## WHAT THE TASK REQUIRES
Starting at the line that contains "Inductive FetchResult : Type" and ending at the line that contains "(** [...(credentials.apiKey &&", the lines below are to be given again exactly, with nothing added.

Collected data

(** * LM Studio embeddings node: a shallow embedding and its properties

    The development follows [src/nodes/LMStudioEmbeddings.node.ts] (the
    node that supplies an embedding provider), the model-list loader of
    the same file and of its older variant, and the credential descriptor
    [src/credentials/LMStudioApi.credentials.ts].  Console output is not
    modelled.

    JavaScript values are kept as the code has them: a document is a
    string or [null]/[undefined], a thrown value is an [Error] with a
    message or something else, an embedding is an array of numbers (or
    the base64 string the server echoes back).  The two things the file
    does not contain, the network behind [fetch] and the
    [OpenAIEmbeddings] class of the client library, are parameters of the
    model: every theorem quantifies over them. *)

From Stdlib Require Import String Ascii ZArith Lia Bool Arith List.
From Stdlib Require Import Floats.PrimFloat DecimalString.
Import ListNotations.

Local Open Scope string_scope.
Local Open Scope nat_scope.
Local Open Scope list_scope.

Set Implicit Arguments.

(* ================================================================= *)
(** ** JavaScript strings, arrays and thrown values *)

Module JS.

(** Code units are kept in the Latin-1 range of [ascii]; the white
    space and line terminators of ECMAScript that fall in that range
    are TAB, LF, VT, FF, CR, SP and NBSP. *)
Definition isWhiteSpace (c : ascii) : bool :=
  let n := nat_of_ascii c in
  ((9 <=? n) && (n <=? 13)) || (n =? 32) || (n =? 160).

Fixpoint trimStart (s : string) : string :=
  match s with
  | EmptyString => EmptyString
  | String c r => if isWhiteSpace c then trimStart r else s
  end.

Fixpoint trimEnd (s : string) : string :=
  match s with
  | EmptyString => EmptyString
  | String c r =>
      match trimEnd r with
      | EmptyString => if isWhiteSpace c then EmptyString else String c EmptyString
      | r' => String c r'
      end
  end.

(** [String.prototype.trim] *)
Definition trim (s : string) : string := trimEnd (trimStart s).

(** Truthiness of a string: only the empty string is falsy. *)
Definition truthy (s : string) : bool :=
  match s with EmptyString => false | String _ _ => true end.

(** [s.replace(/\\/g, '/')] *)
Fixpoint replaceBackslashes (s : string) : string :=
  match s with
  | EmptyString => EmptyString
  | String c r =>
      String (if Ascii.eqb c "\"%char then "/"%char else c) (replaceBackslashes r)
  end.

(** [Array.prototype.slice(start, end)] on integer arguments: a
    negative index counts from the end, both are clamped to the array. *)
Definition clampIndex (len k : Z) : Z :=
  if (k <? 0)%Z then Z.max (len + k) 0 else Z.min k len.

Definition slice {A : Type} (l : list A) (start stop : Z) : list A :=
  let len := Z.of_nat (length l) in
  let k := clampIndex len start in
  let final := clampIndex len stop in
  firstn (Z.to_nat (final - k)) (skipn (Z.to_nat k) l).

(** What a [throw] carries: an [Error] object with its message, or any
    other value (one that prints in a template literal, as the values a
    client library rejects with do). *)
Inductive thrown : Type :=
| Error (message : string)
| NonError.

(** [error instanceof Error ? error.message : 'Unknown error'] *)
Definition messageOf (e : thrown) : string :=
  match e with
  | Error m => m
  | NonError => "Unknown error"
  end.

(** Template-literal rendering of an integer. *)
Definition numberToString (z : Z) : string :=
  NilZero.string_of_int (Z.to_int z).

End JS.

(** How a call ends: with a value, with a thrown value, or not at all
    (the fuel of a loop ran out). *)
Inductive Outcome (A : Type) : Type :=
| Returned (a : A)
| Raised (e : JS.thrown)
| Diverged.

Arguments Returned {A} a.
Arguments Raised {A} e.
Arguments Diverged {A}.

(* ================================================================= *)
(** ** Data model *)

(** A document handed to the provider: a string, or [None] for [null]
    and [undefined]. *)
Definition Document : Type := option string.

(** [doc && doc.trim()], read as a condition. *)
Definition nonBlank (doc : Document) : bool :=
  match doc with
  | None => false
  | Some s => JS.truthy s && JS.truthy (JS.trim s)
  end.

(** The [embedding] field of a response element: numbers for the
    [float] format, the packed string for [base64]; the code passes it
    through unread. *)
Inductive Embedding : Type :=
| Vector (v : list float)
| Base64 (s : string).

(** The literal [[]] pushed for blank and failed documents. *)
Definition emptyEmbedding : Embedding := Vector [].

Record EmbeddingItem : Type := {
  index : Z;
  embedding : Embedding
}.

Inductive EncodingFormat : Type := Float | Base64Format.

Inductive Input : Type :=
| Single (s : string)
| Many (l : list string).

(** The argument of [embeddingWithRetry]. *)
Module Request.
Record t : Type := {
  model : string;
  input : Input;
  encoding_format : EncodingFormat
}.
End Request.

Definition EmbeddingRequest : Type := Request.t.

(** What awaiting [embeddingWithRetry] gives: an object with a [data]
    array, or a rejection.  (An object without [data] behaves as one
    with an empty [data]: reading an element of either throws.) *)
Inductive Response : Type :=
| Resolved (data : list EmbeddingItem)
| Rejected (e : JS.thrown).

(** The decrypted credential: the API key may be absent or empty. *)
Module Credentials.
Record t : Type := {
  baseUrl : string;
  apiKey : option string
}.
End Credentials.

(** The options object of [new OpenAIEmbeddings(...)]. *)
Record ClientFields : Type := {
  baseURL : string;
  clientApiKey : option string;
  clientModel : string
}.

(** The client library, absent from the repository: whether the
    constructor throws on the given fields, and how the [n]-th call of
    [embeddingWithRetry] of a run answers a request.  One call stands for
    one embeddings request of this layer; the retries the library may
    perform inside a call are its own. *)
Record OpenAIEmbeddings : Type := {
  construct : ClientFields -> option JS.thrown;
  embeddingWithRetry : nat -> EmbeddingRequest -> Response
}.

(** [fetch]: the request options, and the part of a response that the
    code reads. *)
Record RequestInit : Type := {
  method : string;
  headers : list (string * string)
}.

Record ModelEntry : Type := { id : string }.

(** The parsed body: [{ data?: Array<{ id: string }> }]. *)
Record ModelsBody : Type := { data : option (list ModelEntry) }.

Record FetchResponse : Type := {
  ok : bool;
  status : Z;
  statusText : string;
  json : JS.thrown + ModelsBody
}.

Inductive FetchResult : Type :=
| Fulfilled (r : FetchResponse)
| Failed (e : JS.thrown).

(** The network behind [fetch], a parameter as well. *)
Definition Network : Type := string -> RequestInit -> FetchResult.

(** The observable effects of a run: the [fetch] calls issued and the
    embeddings requests issued with their answers, oldest first. *)
Record World : Type := {
  fetched : list (string * RequestInit);
  called : list (EmbeddingRequest * Response)
}.

Definition emptyWorld : World := {| fetched := []; called := [] |}.

Definition doFetch (net : Network) (url : string) (init : RequestInit)
    (w : World) : FetchResult * World :=
  (net url init,
   {| fetched := fetched w ++ [(url, init)]; called := called w |}).

Definition doEmbeddingWithRetry (client : OpenAIEmbeddings)
    (req : EmbeddingRequest) (w : World) : Response * World :=
  let r := embeddingWithRetry client (length (called w)) req in
  (r, {| fetched := fetched w; called := called w ++ [(req, r)] |}).

(* ================================================================= *)
(** ** The model-list loader and the connectivity check *)

(** [...(credentials.apiKey && { Authorization: `Bearer ${credentials.apiKey}` })]:
    spreading a falsy key adds nothing. *)
Definition spreadAuthorization (credentials : Credentials.t) : list (string * string) :=
  match Credentials.apiKey credentials with
  | Some key =>
      if JS.truthy key then [("Authorization", ("Bearer " ++ key)%string)] else []
  | None => []
  end.

Definition getInit (credentials : Credentials.t) : RequestInit :=
  {| method := "GET";
     headers := ("Content-Type", "application/json") :: spreadAuthorization credentials |}.

(** An entry of the drop-down the host fills. *)
Record INodePropertyOptions : Type := {
  name : string;
  value : string
}.

Definition modelOption (m : ModelEntry) : INodePropertyOptions :=
  {| name := id m; value := id m |}.

(** [`${response.status} ${response.statusText}`] *)
Definition statusLine (r : FetchResponse) : string :=
  (JS.numberToString (status r) ++ " " ++ statusText r)%string.

(** The body of [getModels] once the URL is known: everything thrown
    inside the [try] is wrapped by the [catch]. *)
Definition loadModels (net : Network) (modelsUrl : string)
    (credentials : Credentials.t) (w : World)
  : Outcome (list INodePropertyOptions) * World :=
  let wrap e :=
    Raised (JS.Error ("Error fetching models from LM Studio: " ++ JS.messageOf e)%string) in
  let (response, w1) := doFetch net modelsUrl (getInit credentials) w in
  match response with
  | Failed e => (wrap e, w1)
  | Fulfilled response =>
      if negb (ok response) then
        (wrap (JS.Error ("Failed to fetch models: " ++ statusLine response)%string), w1)
      else
        match json response with
        | inl e => (wrap e, w1)
        | inr result =>
            let models := match data result with Some d => d | None => [] end in
            (Returned (map modelOption models), w1)
        end
  end.
(** X1: on a queue built with [push], [pop], [top] and [remove], [push]
    never raises: its [remove] is guarded by the membership test, and every
    entry of the heap has a count below the new one, so that the comparisons
    of [heappush] are settled by [x] and the count.  It adds one to the
    counter, and the heap then holds a live entry for the item that carries
    the new count. *)
Theorem push_never_raises {T} (item_eqb : T -> T -> bool) (item_x : T -> float)
    (eqb_sym : forall a b, item_eqb a b = item_eqb b a)
    (eqb_trans : forall a b c,
        item_eqb a b = true -> item_eqb b c = true -> item_eqb a c = true)
    (s : EventPriorityQueue T) (item : T) :
  reachable item_eqb item_x s ->
  Forall (fun en => e_count en < S (_counter s)) (_queue s) /\
  exists s',
    push item_eqb item_x s item = Ok s' /\
    _counter s' = S (_counter s) /\
    {| e_x := item_x item; e_count := S (_counter s); e_item := Some item |}
      ∈ _queue s'.
Proof.
  intros R. split.
  - apply (reachable_wf item_eqb item_x eqb_sym eqb_trans) in R.
    destruct R as [_ Hb _ _ _]. eapply Forall_impl; [exact Hb|].
    intros en Hen. simpl in Hen. lia.
  - unfold push. destruct (dict_mem item_eqb (_entry_finder s) item) eqn:Hm.
    + destruct (dict_pop_mem item_eqb _ _ Hm) as (c & d & Hp).
      unfold remove. rewrite Hp. simpl. eexists. split; [reflexivity|]. simpl.
      split; [done|]. rewrite heappush_perm. left.
    + simpl. eexists. split; [reflexivity|]. simpl.
      split; [done|]. rewrite heappush_perm. left.
Qed.

(** X2: [remove] raises [KeyError] exactly when the item is not a key of
    the entry finder.  Otherwise it returns, and it deletes nothing from the
    heap: the entry stays there as a tombstone, the heap keeps its length
    and the counter its value. *)
Theorem remove_raises_on_absent_key {T} (item_eqb : T -> T -> bool)
    (s : EventPriorityQueue T) (item : T) :
  (remove item_eqb s item = Raise KeyError <->
   dict_mem item_eqb (_entry_finder s) item = false) /\
  (dict_mem item_eqb (_entry_finder s) item = true ->
   exists s', remove item_eqb s item = Ok s' /\
              length (_queue s') = length (_queue s) /\
              _counter s' = _counter s /\
              length (_entry_finder s) = S (length (_entry_finder s'))).
Proof.
  split.
  - unfold remove. destruct (dict_mem item_eqb (_entry_finder s) item) eqn:Hm.
    + destruct (dict_pop_mem item_eqb _ _ Hm) as (c & d & ->). done.
    + rewrite (dict_pop_absent _ _ _ Hm). done.
  - intros Hm. destruct (dict_pop_mem item_eqb _ _ Hm) as (c & d & Hp).
    unfold remove. rewrite Hp. eexists. split; [reflexivity|]. simpl.
    split; [apply mark_removed_length|]. split; [done|].
    eapply dict_pop_length; eauto.
Qed.

Lemma remove_raises_on_absent_key_witness :
  remove Point_eqb new_queue (mkPoint 1 1) = Raise KeyError /\
  exists s', remove Point_eqb one_site_queue (mkPoint 1 1) = Ok s' /\
             length (_queue s') = length (_queue one_site_queue) /\
             _counter s' = _counter one_site_queue /\
             length (_entry_finder one_site_queue) = S (length (_entry_finder s')).
Proof.
  split.
  - apply (proj1 (remove_raises_on_absent_key Point_eqb new_queue (mkPoint 1 1))).
    reflexivity.
  - apply (proj2 (remove_raises_on_absent_key Point_eqb one_site_queue (mkPoint 1 1))).
    vm_compute. reflexivity.
Defined.

Lemma one_site_reachable : reachable Point_eqb px one_site_queue.
Proof.
  exact (reach_push Point_eqb px new_queue (mkPoint 1 1) one_site_queue
           (reach_new _ _) eq_refl eq_refl).
Qed.

Lemma push_never_raises_witness :
  Forall (fun en => e_count en < 2) (_queue one_site_queue) /\
  exists s',
    push Point_eqb px one_site_queue (mkPoint 1 1) = Ok s' /\
    _counter s' = 2 /\
    {| e_x := 1; e_count := 2; e_item := Some (mkPoint 1 1) |} ∈ _queue s'.
Proof.
  apply (push_never_raises Point_eqb px Point_eqb_sym Point_eqb_trans
           one_site_queue (mkPoint 1 1)).
  exact one_site_reachable.
Defined.

Section QueueUse.
Context {T : Type}.
Variable item_eqb : T -> T -> bool.
Variable item_x : T -> float.
Hypothesis eqb_sym : forall a b, item_eqb a b = item_eqb b a.
Hypothesis eqb_trans :
  forall a b c, item_eqb a b = true -> item_eqb b c = true -> item_eqb a c = true.

Lemma drain_keys s :
  wf item_eqb s ->
  exists l, pop_all item_eqb (S (length (_queue s))) s = Ok l /\
            l ≡ₚ map fst (_entry_finder s).
Proof.
  intros W. exists (map fst (live_pairs (_queue s))). split.
  - apply (pop_all_live item_eqb eqb_sym eqb_trans); [done|].
    pose proof (length_live_pairs (_queue s)). lia.
  - destruct W as [_ _ W3 _ _]. now rewrite W3.
Qed.

(** X3: on a queue built with [push], [pop], [top] and [remove], popping
    until the queue is empty returns exactly the keys of the entry finder,
    each of them once. *)
Theorem drain_returns_the_keys s :
  reachable item_eqb item_x s ->
  exists l, pop_all item_eqb (S (length (_queue s))) s = Ok l /\
            l ≡ₚ map fst (_entry_finder s).
Proof.
  intros R. apply drain_keys.
  now apply (reachable_wf item_eqb item_x eqb_sym eqb_trans).
Qed.

(** X4: an item that was removed is never popped: after [remove], popping
    until the queue is empty returns no item equal to it (the tombstone left
    in the heap is skipped). *)
Theorem removed_item_is_not_popped s item s' :
  reachable item_eqb item_x s -> remove item_eqb s item = Ok s' ->
  exists l, pop_all item_eqb (S (length (_queue s'))) s' = Ok l /\
            count_eqb item_eqb item l = 0.
Proof.
  intros R H. apply (reachable_wf item_eqb item_x eqb_sym eqb_trans) in R.
  destruct (wf_remove item_eqb item_x eqb_sym eqb_trans _ _ _ R H) as (W' & Hm & _).
  destruct (drain_keys s' W') as (l & Hl & Hp). exists l. split; [done|].
  rewrite (count_eqb_perm item_eqb item _ _ Hp).
  apply count_eqb_distinct. now apply (dict_mem_false item_eqb).
Qed.

(** X5: on such a queue [pop] never raises; it returns [None] exactly
    when [empty()] holds; an item it returns was a key of the entry finder
    and is none afterwards, and the entry finder has lost one key. *)
Theorem pop_agrees_with_empty s :
  reachable item_eqb item_x s ->
  exists r s',
    pop item_eqb s = Ok (r, s') /\
    (r = None <-> empty s = true) /\
    forall item, r = Some item ->
      dict_mem item_eqb (_entry_finder s) item = true /\
      dict_mem item_eqb (_entry_finder s') item = false /\
      length (_entry_finder s) = S (length (_entry_finder s')).
Proof.
  intros R. apply (reachable_wf item_eqb item_x eqb_sym eqb_trans) in R.
  destruct (wf_pop item_eqb eqb_sym eqb_trans s R) as (r & s' & Hpop & W' & _ & Hr).
  exists r, s'. split; [done|]. destruct r as [item|].
  - destruct Hr as (c & Hl & _ & Hrefl & Hp). split.
    + split; [done|]. unfold empty. intros He.
      destruct (_entry_finder s); [|done]. now apply Permutation_nil_cons in Hp.
    + intros item' [= <-]. unfold pop in Hpop.
      destruct (pop_live (_queue s)) as [[it q]|]; [|done].
      destruct (dict_pop item_eqb (_entry_finder s) it) as [[c' d]|] eqn:Ed; [|done].
      injection Hpop as -> <-. simpl.
      destruct (dict_pop_spec item_eqb eqb_sym eqb_trans _ _ _ _ Ed) as (k' & _ & _ & Hd & _).
      destruct R as [_ _ _ R4 _]. destruct (Hd R4) as [_ Hm']. split; [|split; [done|]].
      * destruct (dict_mem item_eqb (_entry_finder s) item) eqn:Hm; [done|].
        now rewrite (dict_pop_absent _ _ _ Hm) in Ed.
      * eapply dict_pop_length; eauto.
  - destruct Hr as [Hl _]. split; [|done]. split; [|done]. intros _.
    destruct R as [_ _ R3 _ _]. rewrite Hl in R3. unfold empty.
    destruct (_entry_finder s); [done|]. now apply Permutation_nil_cons in R3.
Qed.

(** X6: on such a queue [top] never raises; it returns what [pop] would
    return, and it leaves the keys of the entry finder as they were, up to
    their order: nothing is lost and nothing is added by peeking. *)
Theorem top_peeks s :
  reachable item_eqb item_x s ->
  exists r s1 s2,
    top item_eqb item_x s = Ok (r, s1) /\ pop item_eqb s = Ok (r, s2) /\
    map fst (_entry_finder s1) ≡ₚ map fst (_entry_finder s) /\
    empty s1 = empty s.
Proof.
  intros R. apply (reachable_wf item_eqb item_x eqb_sym eqb_trans) in R.
  destruct (top_keeps_items item_eqb item_x eqb_sym eqb_trans s R)
    as (r & s1 & s2 & Ht & Hp & Hl).
  exists r, s1, s2. split; [done|]. split; [done|].
  pose proof (wf_top item_eqb item_x eqb_sym eqb_trans _ _ _ R Ht) as W1.
  assert (Hk : map fst (_entry_finder s1) ≡ₚ map fst (_entry_finder s)).
  { destruct R as [_ _ R3 _ _], W1 as [_ _ W3 _ _]. now rewrite <- R3, <- W3. }
  split; [done|]. unfold empty. apply Permutation_length in Hk.
  rewrite !length_map in Hk.
  destruct (_entry_finder s1), (_entry_finder s); simpl in Hk; done.
Qed.
End QueueUse.

Lemma drain_returns_the_keys_witness :
  exists l, pop_all Point_eqb (S (length (_queue one_site_queue))) one_site_queue = Ok l /\
            l ≡ₚ map fst (_entry_finder one_site_queue).
Proof.
  exact (drain_returns_the_keys Point_eqb px Point_eqb_sym Point_eqb_trans
           one_site_queue one_site_reachable).
Defined.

## OUTPUT BELOW
Inductive FetchResult : Type :=
| Fulfilled (r : FetchResponse)
| Failed (e : JS.thrown).

(** The network behind [fetch], a parameter as well. *)
Definition Network : Type := string -> RequestInit -> FetchResult.

(** The observable effects of a run: the [fetch] calls issued and the
    embeddings requests issued with their answers, oldest first. *)
Record World : Type := {
  fetched : list (string * RequestInit);
  called : list (EmbeddingRequest * Response)
}.

Definition emptyWorld : World := {| fetched := []; called := [] |}.

Definition doFetch (net : Network) (url : string) (init : RequestInit)
    (w : World) : FetchResult * World :=
  (net url init,
   {| fetched := fetched w ++ [(url, init)]; called := called w |}).

Definition doEmbeddingWithRetry (client : OpenAIEmbeddings)
    (req : EmbeddingRequest) (w : World) : Response * World :=
  let r := embeddingWithRetry client (length (called w)) req in
  (r, {| fetched := fetched w; called := called w ++ [(req, r)] |}).

(* ================================================================= *)
(** ** The model-list loader and the connectivity check *)

(** [...(credentials.apiKey && { Authorization: `Bearer ${credentials.apiKey}` })]:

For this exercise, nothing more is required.